An artificial HIV enhancer-binding peptide is dimerized by the addition of a leucine zipper.

Abstract

A 42 residue artificial peptide that binds to the HIV-1 enhancers has been described previously. The specificity of interaction of the peptide with its target DNA sequence has been demonstrated by a variety of techniques. Naturally occurring regulatory proteins frequently bind to DNA as dimers, thereby increasing the strength and specificity of the interaction, the dimer interface often being provided by a leucine zipper type coiled coil. As a suitable binding site for this kind of system is located to the 5' end of the HIV enhancer region, it was decided to design and synthesize a fusion peptide that not only contained the DNA binding sequence of the original 42 residue peptide but also incorporated a leucine zipper based on that of the GCN4 transcriptional activator, that should, therefore, be capable of dimerizing.
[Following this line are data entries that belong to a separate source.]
Lemma search_loop_ok b first w end_ fuel cs i q p :
  wf b → (∀ e, end_ = Some e → ptr_ok b e) → search_at b cs i q p →
  (length (drop (Z.to_nat q) (cbytes cs)) + length cs < fuel)%nat →
  ∃ res, search_loop fuel b cs i q p first (first :: w) end_ = Some res ∧
    search_res b (find_sub (first :: w) (drop (Z.to_nat q) (cbytes cs))) p (Zlen (first :: w)) end_ res.
Proof.
  intros Hb Hend. revert cs i q p. induction fuel as [|fuel IH]; intros cs i q p Hat Hfuel; [lia|].
  cbn [search_loop]. destruct cs as [|c cs].
  { eexists. split; [done|]. change (cbytes []) with (@nil byte). by rewrite drop_nil. }
  destruct (search_at_inv b c cs i q p Hb Hat) as (Hc & Hw & Hq & Hp & Hd & _ & Hnext).
  destruct (drop_cbytes_cons c cs q Hc Hq) as (Hdr & -> & Hlen). cbn [mbind option_bind].
  rewrite Hdr in *. set (d := drop (Z.to_nat q) (data c)) in *. rewrite memchr_index.
  rewrite length_app in Hfuel. cbn [length] in Hfuel.
  destruct (index_of (is_byte first) d) as [j|] eqn:Ej.
  - pose proof (index_of_lt _ _ _ Ej) as Hj. rewrite (find_sub_at first w d (cbytes cs) j Ej).
    pose proof (search_at_forward b c cs i q p (Z.of_nat j) Hb Hat ltac:(lia)) as Hatj.
    destruct (search_memcmp b c cs i _ _ (first :: w) Hb Hatj) as (r & -> & Hr). cbn [mbind option_bind].
    assert (∀ k, drop (Z.to_nat (q + Z.of_nat k)) (cbytes (c :: cs)) = drop k (d ++ cbytes cs)) as Hdk.
    { intros k. rewrite <- Hdr, drop_drop. f_equal. lia. }
    rewrite Hdk in Hr. destruct (Z.eqb_spec r 0) as [Hr0|Hr0].
    + rewrite decide_True by by apply Hr. apply search_at_ptr in Hatj. destruct end_ as [e|]; [|by eexists].
      destruct (Z.ltb_spec (pos e) (p + Z.of_nat j + Zlen (first :: w))) as [Hlt|Hge];
        (eexists; split; [done|]; unfold search_res).
      * by rewrite decide_False by lia.
      * by rewrite decide_True by lia.
    + rewrite decide_False by tauto.
      assert (∀ m l k, search_res b (find_sub (first :: w) l) (p + Z.of_nat j + 1) m end_ k →
        search_res b (Nat.add (S j) <$> find_sub (first :: w) l) p m end_ k) as Hshift.
      { intros m l k Hk. apply search_res_shift. by replace (p + Z.of_nat (S j)) with (p + Z.of_nat j + 1) by lia. }
      destruct (Z.eqb_spec (q + Z.of_nat j + 1) (off c)) as [Hqe|Hqe].
      * destruct (IH cs (S i) 0 (p + Z.of_nat j + 1)) as (res & -> & Hres).
        { by replace (p + Z.of_nat j + 1) with (p + (off c - q)) by lia. }
        { change (drop (Z.to_nat 0) (cbytes cs)) with (cbytes cs). lia. }
        exists res. split; [done|]. apply Hshift. by rewrite drop_app_length' by lia.
      * destruct (IH (c :: cs) i (q + Z.of_nat j + 1) (p + Z.of_nat j + 1)) as (res & -> & Hres).
        { rewrite <- !Z.add_assoc. apply search_at_forward; [done|done|lia]. }
        { replace (q + Z.of_nat j + 1) with (q + Z.of_nat (S j)) by lia.
          rewrite Hdk, length_drop, length_app. cbn [length]. lia. }
        exists res. split; [done|]. apply Hshift. rewrite <- Hdk.
        by replace (q + Z.of_nat (S j)) with (q + Z.of_nat j + 1) by lia.
  - rewrite find_sub_skip by done.
    destruct (IH cs (S i) 0 (p + (off c - q)) Hnext) as (res & Hloop & Hres);
      [change (drop (Z.to_nat 0) (cbytes cs)) with (cbytes cs); lia|].
    rewrite Hloop. change (drop (Z.to_nat 0) (cbytes cs)) with (cbytes cs) in Hres. rewrite <- Hlen in Hres.
    apply search_res_shift in Hres. destruct end_ as [e|]; [|by exists res]. case_decide as He; [|by exists res].
    eexists. split; [done|]. destruct (find_sub (first :: w) (cbytes cs)) as [k|]; [|done].
    cbn [fmap option_fmap option_map search_res]. rewrite decide_False; [done|].
    pose proof (end_in_chain b c cs i q p e Hat (Hend e eq_refl) He). cbn [length]. lia.
Qed.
The resultant peptide, LZ66, has now been shown to be fully active in band shift and in vitro transcription assays and to exhibit about double the inhibitory activity of the parent 42 residue peptide. Preliminary CD measurements revealed that the peptide has a high alpha-helical content and that it adopts a stable conformation down to the low micromolar peptide concentration range. Sedimentation equilibrium studies confirmed that the principles involved in the design of the peptide are valid and that the peptide is indeed dimeric in solution.